Lean in a press shop

Andrew Turner, Managing Director at Ramsay Engineering, in Pietermaritzburg, South Africa posted the following question on The Lean Edge on 9/22/2012:

“Our company is split in 2 sections, the one a JIT assembly plant, the other a mass production Press Shop. Implementation of Lean in the JIT plant has been relatively simple (not that Lean is ever really simple), however, we are struggling with the implementation in our Press Shop. I know the importance of items like SMED and Heijunka in driving this journey, yet we are battling to get the ball rolling forward. Where do you think we should start the process in the Press Shop?”
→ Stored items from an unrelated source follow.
(* ===== verification/Bytes.v ===== *)
(** * Bytes: include/ncf/core/crc32c.hpp and the fixed-offset codecs

    The CRC-32C that frames every durable record and every transport frame, and
    the little-endian [put_*]/[get_*] helpers that src/durability/journal.cpp,
    src/durability/snapshot.cpp and src/transport/frame.cpp each define.  The
    lemmas give the two facts the framings rest on: the helpers are inverse, and
    the checksum tells apart any two buffers that differ within four bytes. *)

From Stdlib Require Import Strings.Byte.
From S2P Require Import Prelude Core.

Open Scope N_scope.

(** ** Little-endian words *)

(** [put_u16], [put_u32], [put_u64]: byte [i] of the loop is
    [(value >> shift) & 0xFF] with [shift] growing by 8. *)
Fixpoint le_put (n : nat) (shift value : N) : list byte :=
  match n with
  | O => []
  | S n' => byte_of_N (N.land (N.shiftr value shift) 0xFF) :: le_put n' (shift + 8) value
  end.
Definition put_u16 (value : N) : list byte := le_put 2 0 value.
Definition put_u32 (value : N) : list byte := le_put 4 0 value.
Definition put_u64 (value : N) : list byte := le_put 8 0 value.

(** [value |= byte << shift]. *)
Fixpoint le_get (shift value : N) (bytes : list byte) : N :=
  match bytes with
  | [] => value
  | b :: bytes' => le_get (shift + 8) (N.lor value (N.shiftl (N_of_byte b) shift)) bytes'
  end.

(** The [n] bytes at [offset] of a buffer. *)
Definition slice (offset n : nat) (bytes : list byte) : list byte := take n (drop offset bytes).

Definition get_u16 (bytes : list byte) (offset : nat) : N := le_get 0 0 (slice offset 2 bytes).
Definition get_u32 (bytes : list byte) (offset : nat) : N := le_get 0 0 (slice offset 4 bytes).
Definition get_u64 (bytes : list byte) (offset : nat) : N := le_get 0 0 (slice offset 8 bytes).

(** ** CRC-32C *)

Definition crc32c_bit (c : N) : N :=
  if negb (N.land c 1 =? 0) then N.lxor 0x82F63B78 (N.shiftr c 1) else N.shiftr c 1.
Definition crc32c_entry (index : N) : N := Nat.iter 8 crc32c_bit index.
Definition kCrc32cTable : list N := map (fun i => crc32c_entry (N.of_nat i)) (seq 0 256).

Definition crc32c_step (crc : N) (b : byte) : N :=
  let index := N.land (N.lxor crc (N_of_byte b)) 0xFF in
  N.lxor (default 0 (kCrc32cTable !! N.to_nat index)) (N.shiftr crc 8).
Definition crc32c_continue (seed : N) (data : list byte) : N :=
  N.lxor (foldl crc32c_step (N.lxor seed 0xFFFFFFFF) data) 0xFFFFFFFF.
Definition crc32c (data : list byte) : N := crc32c_continue 0 data.
Definition crc32c_string (text : string) : N := crc32c (bytes_of_string text).

(** * Properties *)

(** ** Bytes *)

Lemma N_of_byte_lt (b : byte) : N_of_byte b < 256.
Proof. by destruct b. Qed.

Lemma N_of_byte_of_N (n : N) : N_of_byte (byte_of_N n) = n mod 256.
Proof.
  unfold byte_of_N, N_of_byte. destruct (Byte.of_N (n mod 256)) as [b|] eqn:E.
  - by apply Byte.to_of_N in E.
  - apply Byte.of_N_None_iff in E. pose proof (N.mod_lt n 256). lia.
Qed.

Lemma byte_of_N_of_byte (b : byte) : byte_of_N (N_of_byte b) = b.
Proof. by destruct b. Qed.

Lemma N_of_byte_inj (a b : byte) : N_of_byte a = N_of_byte b -> a = b.
Proof. intros H. by rewrite <- (byte_of_N_of_byte a), <- (byte_of_N_of_byte b), H. Qed.

(** ** Little-endian words *)

(** The value of a little-endian buffer. *)
Fixpoint le_value (bytes : list byte) : N :=
  match bytes with [] => 0 | b :: bytes' => N_of_byte b + 256 * le_value bytes' end.

Lemma le_value_lt (bytes : list byte) : le_value bytes < 2 ^ (8 * size64 bytes).
Proof.
  induction bytes as [|b bytes IH]; [done|]. rewrite size64_cons. simpl le_value.
  replace (8 * (size64 bytes + 1)) with (8 + 8 * size64 bytes) by lia. rewrite N.pow_add_r.
  change (2 ^ 8) with 256. pose proof (N_of_byte_lt b). lia.
Qed.

Lemma lor_shift (a w s : N) : a < 2 ^ s -> N.lor a (N.shiftl w s) = a + w * 2 ^ s.
Proof.
  intros Ha. rewrite N.shiftl_mul_pow2. rewrite <- N.lxor_lor, <- N.add_nocarry_lxor; [done| |];
    apply N.bits_inj; intros i; rewrite N.land_spec, N.bits_0, <- N.shiftl_mul_pow2;
    (destruct (N.lt_ge_cases i s) as [Hi|Hi];
     [by rewrite (N.shiftl_spec_low w s i Hi), andb_false_r|]);
    rewrite <- (N.mod_small a (2 ^ s) Ha), N.mod_pow2_bits_high by done; done.
Qed.

Lemma le_get_value (s v : N) (bytes : list byte) :
  v < 2 ^ s -> le_get s v bytes = v + le_value bytes * 2 ^ s.
Proof.
  revert s v. induction bytes as [|b bytes IH]; intros s v Hv; simpl; [lia|].
  pose proof (N_of_byte_lt b) as Hb. rewrite lor_shift by done.
  rewrite IH; rewrite N.pow_add_r; change (2 ^ 8) with 256; nia.
Qed.

Lemma le_get_slice (bytes : list byte) : le_get 0 0 bytes = le_value bytes.
Proof. rewrite le_get_value by (simpl; lia). rewrite N.pow_0_r. lia. Qed.

Lemma length_le_put (n : nat) (s v : N) : length (le_put n s v) = n.
Proof. revert s. induction n as [|n IH]; intros s; simpl; [done|]. by rewrite IH. Qed.

Lemma le_value_put (n : nat) (s v : N) :
  le_value (le_put n s v) = (v / 2 ^ s) mod 2 ^ (8 * N.of_nat n).
Proof.
  revert s. induction n as [|n IH]; intros s; simpl le_put; simpl le_value.
  { change (8 * N.of_nat 0) with 0. by rewrite N.mod_1_r. }
  rewrite IH, N_of_byte_of_N, N.shiftr_div_pow2.
  change 255 with (N.ones 8). rewrite N.land_ones. change (2 ^ 8) with 256.
  rewrite N.Div0.mod_mod. rewrite N.pow_add_r, <- N.Div0.div_div. change (2 ^ 8) with 256.
  replace (8 * N.of_nat (S n)) with (8 + 8 * N.of_nat n) by lia. rewrite N.pow_add_r.
  change (2 ^ 8) with 256. rewrite N.Div0.mod_mul_r. done.
Qed.

(** Writing and reading a word that fits its width. *)
Lemma le_get_put (n : nat) (v : N) : v < 2 ^ (8 * N.of_nat n) -> le_get 0 0 (le_put n 0 v) = v.
Proof. intros Hv. rewrite le_get_slice, le_value_put, N.div_1_r. by apply N.mod_small. Qed.

Lemma le_put_div (n : nat) (s v : N) : le_put n s v = le_put n 0 (v / 2 ^ s).
Proof.
  revert s v. induction n as [|n IH]; intros s v; simpl; [done|].
  rewrite (IH (s + 8)), (IH 8). f_equal.
  - by rewrite N.shiftr_0_r, N.shiftr_div_pow2.
  - by rewrite N.pow_add_r, N.Div0.div_div.
Qed.

(** Reading and writing back the bytes of a word. *)
Lemma le_put_get (bytes : list byte) : le_put (length bytes) 0 (le_get 0 0 bytes) = bytes.
Proof.
  rewrite le_get_slice. induction bytes as [|b bytes IH]; [done|].
  cbn [length le_put]. rewrite le_put_div. pose proof (N_of_byte_lt b) as Hb. f_equal.
  - rewrite N.shiftr_0_r. change 255 with (N.ones 8). rewrite N.land_ones.
    change (2 ^ 8) with 256. simpl le_value. rewrite N.mul_comm, N.Div0.mod_add, N.mod_small by done.
    apply byte_of_N_of_byte.
  - change (2 ^ (0 + 8)) with 256. simpl le_value.
    rewrite N.mul_comm, N.div_add, N.div_small by done. exact IH.
Qed.

Lemma slice_length (offset n : nat) (bytes : list byte) :
  (offset + n <= length bytes)%nat -> length (slice offset n bytes) = n.
Proof. intros H. unfold slice. rewrite length_take, length_drop. lia. Qed.

(** A word is read back where it was put. *)
Lemma slice_app_mid (pre word post : list byte) :
  slice (length pre) (length word) (pre ++ word ++ post) = word.
Proof. unfold slice. rewrite drop_app_length, take_app_length. done. Qed.

(** Consecutive slices of a buffer join up. *)
Lemma slice_drop (o n p : nat) (bytes : list byte) :
  p = (o + n)%nat -> slice o n bytes ++ drop p bytes = drop o bytes.
Proof. intros ->. unfold slice. rewrite <- drop_drop. apply take_drop. Qed.

Lemma slice_to_end (o n : nat) (bytes : list byte) :
  (o + n)%nat = length bytes -> slice o n bytes = drop o bytes.
Proof. intros H. unfold slice. apply take_ge. rewrite length_drop. lia. Qed.

Lemma put_get_slice (offset n : nat) (bytes : list byte) :
  (offset + n <= length bytes)%nat -> le_put n 0 (le_get 0 0 (slice offset n bytes)) = slice offset n bytes.
Proof. intros H. rewrite <- (slice_length offset n bytes H) at 1. apply le_put_get. Qed.

(** Put back the words read from a buffer: every slice but the last is joined with
    what follows it. *)
Ltac join_slices :=
  rewrite !put_get_slice by lia;
  match goal with
  | |- ?l = _ => match l with context [slice ?o ?n ?b] => rewrite (slice_to_end o n b) by lia end
  end;
  rewrite !slice_drop by reflexivity; apply drop_0.

Lemma slice_skip (offset n : nat) (a b : list byte) :
  (length a <= offset)%nat -> slice offset n (a ++ b) = slice (offset - length a) n b.
Proof. intros H. unfold slice. by rewrite drop_app_ge. Qed.

Lemma slice_here (n : nat) (a b : list byte) : length a = n -> slice 0 n (a ++ b) = a.
Proof. intros <-. unfold slice. rewrite drop_0. apply take_app_length. Qed.

Lemma slice_all (n : nat) (a : list byte) : length a = n -> slice 0 n a = a.
Proof. intros H. rewrite <- (app_nil_r a) at 1. by apply slice_here. Qed.

(** Evaluate the slices of a header written as a concatenation of words. *)
Ltac read_words :=
  repeat first
    [ rewrite slice_here by apply length_le_put
    | rewrite slice_all by apply length_le_put
    | rewrite slice_skip by (rewrite length_le_put; lia); rewrite length_le_put; cbn [Nat.sub] ].

(** ** CRC-32C detects short bursts *)

Definition crc_index (crc : N) (b : byte) : N := N.land (N.lxor crc (N_of_byte b)) 0xFF.
Definition crc_entry_at (i : N) : N := default 0 (kCrc32cTable !! N.to_nat i).

Lemma crc32c_step_entry (crc : N) (b : byte) :
  crc32c_step crc b = N.lxor (crc_entry_at (crc_index crc b)) (N.shiftr crc 8).
Proof. done. Qed.

Lemma crc_index_lt (crc : N) (b : byte) : crc_index crc b < 256.
Proof. unfold crc_index. change 255 with (N.ones 8). rewrite N.land_ones. by apply N.mod_lt. Qed.

(** The entries are 32-bit words with pairwise different top bytes. *)
Definition entry_check : bool :=
  bool_decide (NoDup (map (fun c => N.shiftr c 24) kCrc32cTable))
  && forallb (fun c => c <? 2 ^ 32) kCrc32cTable.

Lemma entry_check_ok : entry_check = true.
Proof. vm_compute. reflexivity. Qed.

Lemma table_length : length kCrc32cTable = 256%nat.
Proof. unfold kCrc32cTable. by rewrite length_map, length_seq. Qed.

Lemma entry_lookup (i : N) : i < 256 -> kCrc32cTable !! N.to_nat i = Some (crc_entry_at i).
Proof.
  intros Hi. unfold crc_entry_at.
  destruct (lookup_lt_is_Some_2 kCrc32cTable (N.to_nat i)) as [c Hc]; [rewrite table_length; lia|].
  by rewrite Hc.
Qed.

Lemma entry_ok (i : N) : i < 256 -> u32_ok (crc_entry_at i).
Proof.
  intros Hi. pose proof entry_check_ok as H. unfold entry_check in H. apply andb_true_iff in H as [_ H].
  rewrite forallb_forall in H. specialize (H (crc_entry_at i)). apply N.ltb_lt, H.
  apply list_elem_of_In, (list_elem_of_lookup_2 _ (N.to_nat i)), entry_lookup, Hi.
Qed.

Lemma entry_top_inj (i j : N) :
  i < 256 -> j < 256 -> N.shiftr (crc_entry_at i) 24 = N.shiftr (crc_entry_at j) 24 -> i = j.
Proof.
  intros Hi Hj H. pose proof entry_check_ok as Hc. unfold entry_check in Hc.
  apply andb_true_iff in Hc as [Hc _]. apply bool_decide_eq_true in Hc.
  enough (N.to_nat i = N.to_nat j) by lia.
  eapply NoDup_lookup; [exact Hc| |]; rewrite list_lookup_fmap, entry_lookup by done; simpl;
    [reflexivity|by rewrite H].
Qed.

Lemma lxor_ok (a b : N) : u32_ok a -> u32_ok b -> u32_ok (N.lxor a b).
Proof. unfold u32_ok. apply lxor_lt. Qed.

Lemma crc32c_step_ok (crc : N) (b : byte) : u32_ok crc -> u32_ok (crc32c_step crc b).
Proof.
  intros Hc. rewrite crc32c_step_entry. apply lxor_ok; [apply entry_ok, crc_index_lt|].
  unfold u32_ok in *. pose proof (shiftr_le crc 8). lia.
Qed.

Lemma crc32c_fold_ok (crc : N) (data : list byte) :
  u32_ok crc -> u32_ok (foldl crc32c_step crc data).
Proof. intros H. apply foldl_inv; [done|]. intros. by apply crc32c_step_ok. Qed.

(** The top byte of a step is the table's alone. *)
Lemma crc32c_step_top (crc : N) (b : byte) :
  u32_ok crc -> N.shiftr (crc32c_step crc b) 24 = N.shiftr (crc_entry_at (crc_index crc b)) 24.
Proof.
  intros Hc. rewrite crc32c_step_entry, N.shiftr_lxor, N.shiftr_shiftr.
  rewrite (N.shiftr_div_pow2 crc), N.div_small by exact Hc. apply N.lxor_0_r.
Qed.

(** The table indices the loop visits. *)
Fixpoint crc_indices (crc : N) (data : list byte) : list N :=
  match data with
  | [] => []
  | b :: data' => crc_index crc b :: crc_indices (crc32c_step crc b) data'
  end.

Lemma crc_indices_snoc (crc : N) (data : list byte) (b : byte) :
  crc_indices crc (data ++ [b]) = crc_indices crc data ++ [crc_index (foldl crc32c_step crc data) b].
Proof.
  revert crc. induction data as [|x data IH]; intros crc; simpl; [done|]. by rewrite IH.
Qed.

Lemma lxor_cancel (a b c : N) : N.lxor a b = N.lxor a c -> b = c.
Proof.
  intros H. apply (f_equal (N.lxor a)) in H.
  by rewrite <- !N.lxor_assoc, N.lxor_nilpotent, !N.lxor_0_l in H.
Qed.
To date, he has received responses from the following authors:

  1. Art Byrne: First link the logical value streams through product families, then get change over times under 10 mins
  2. Mike Rother: Depends on Your Goals
  3. Peter Handlinger: Establish a daily pattern production schedule to sequence your presses
  4. Tracey Richardson: Start with Production Control and Empower People through Standards

Of these, Art Byrne’s is the most specific and actionable. None of them, however, address the issue of skills development. At the outset, neither the press operators nor their managers can be expected to have a working knowledge of Lean or how to implement it. Therefore, feasibility by the organization you have is key in your initial choice of projects.

This is why, in shops where people work with machines, the first pilot projects are so often about SMED. This includes not only press shops but machine shops, injection molding shops and diecasting shops, with different technical specifics. On press operations, see Chapter 7 of Sekine & Arai’s Kaizen for Quick Changeover. Keeping in mind the skills development goal, you don’t start with your largest machine that currently takes 8 hours to set up, but with a small one that takes 30 minutes and that you can take down to 4 minutes in 2 months. This kind of success fires up your teams to take on tougher challenges.

After a successful pilot, when you want to apply SMED as appropriate in the entire shop, you need to analyze your activity to establish where it is most useful and easily achievable, and you need to realize the engineering implications. You usually cannot achieve SMED on presses with organization and standard work only; you also need to modify the machines, standardize the dies, and improve the flow of dies to and from the machines, including die maintenance, storage and retrieval. You have to know what and how long it takes to do it. This is not the sort of goals you reach with a few Kaizen events.

Peter Handlinger is the only responder to mention the issues of high- versus low-volume items, but only in the context of setting up daily schedules. I prefer to refer to this as demand analysis, and do it upfront, far upstream from production scheduling, with the objective of breaking down the output of your press shop into the following:

  • Runners, to each of which you dedicate on or more press or press lines.
  • Repeaters,  that you group in families by feature similarity to make in flexible press lines.
  • Strangers, that are items with low and sporadic demand that you make in small job-shop inside your press shop.

You use this breakdown to drive changes in the layout of your shop. In particular, it tells you which presses or press lines you can integrate with an assembly line, as Art Byrne recommends. Then you apply different approaches to production control for the different types of lines.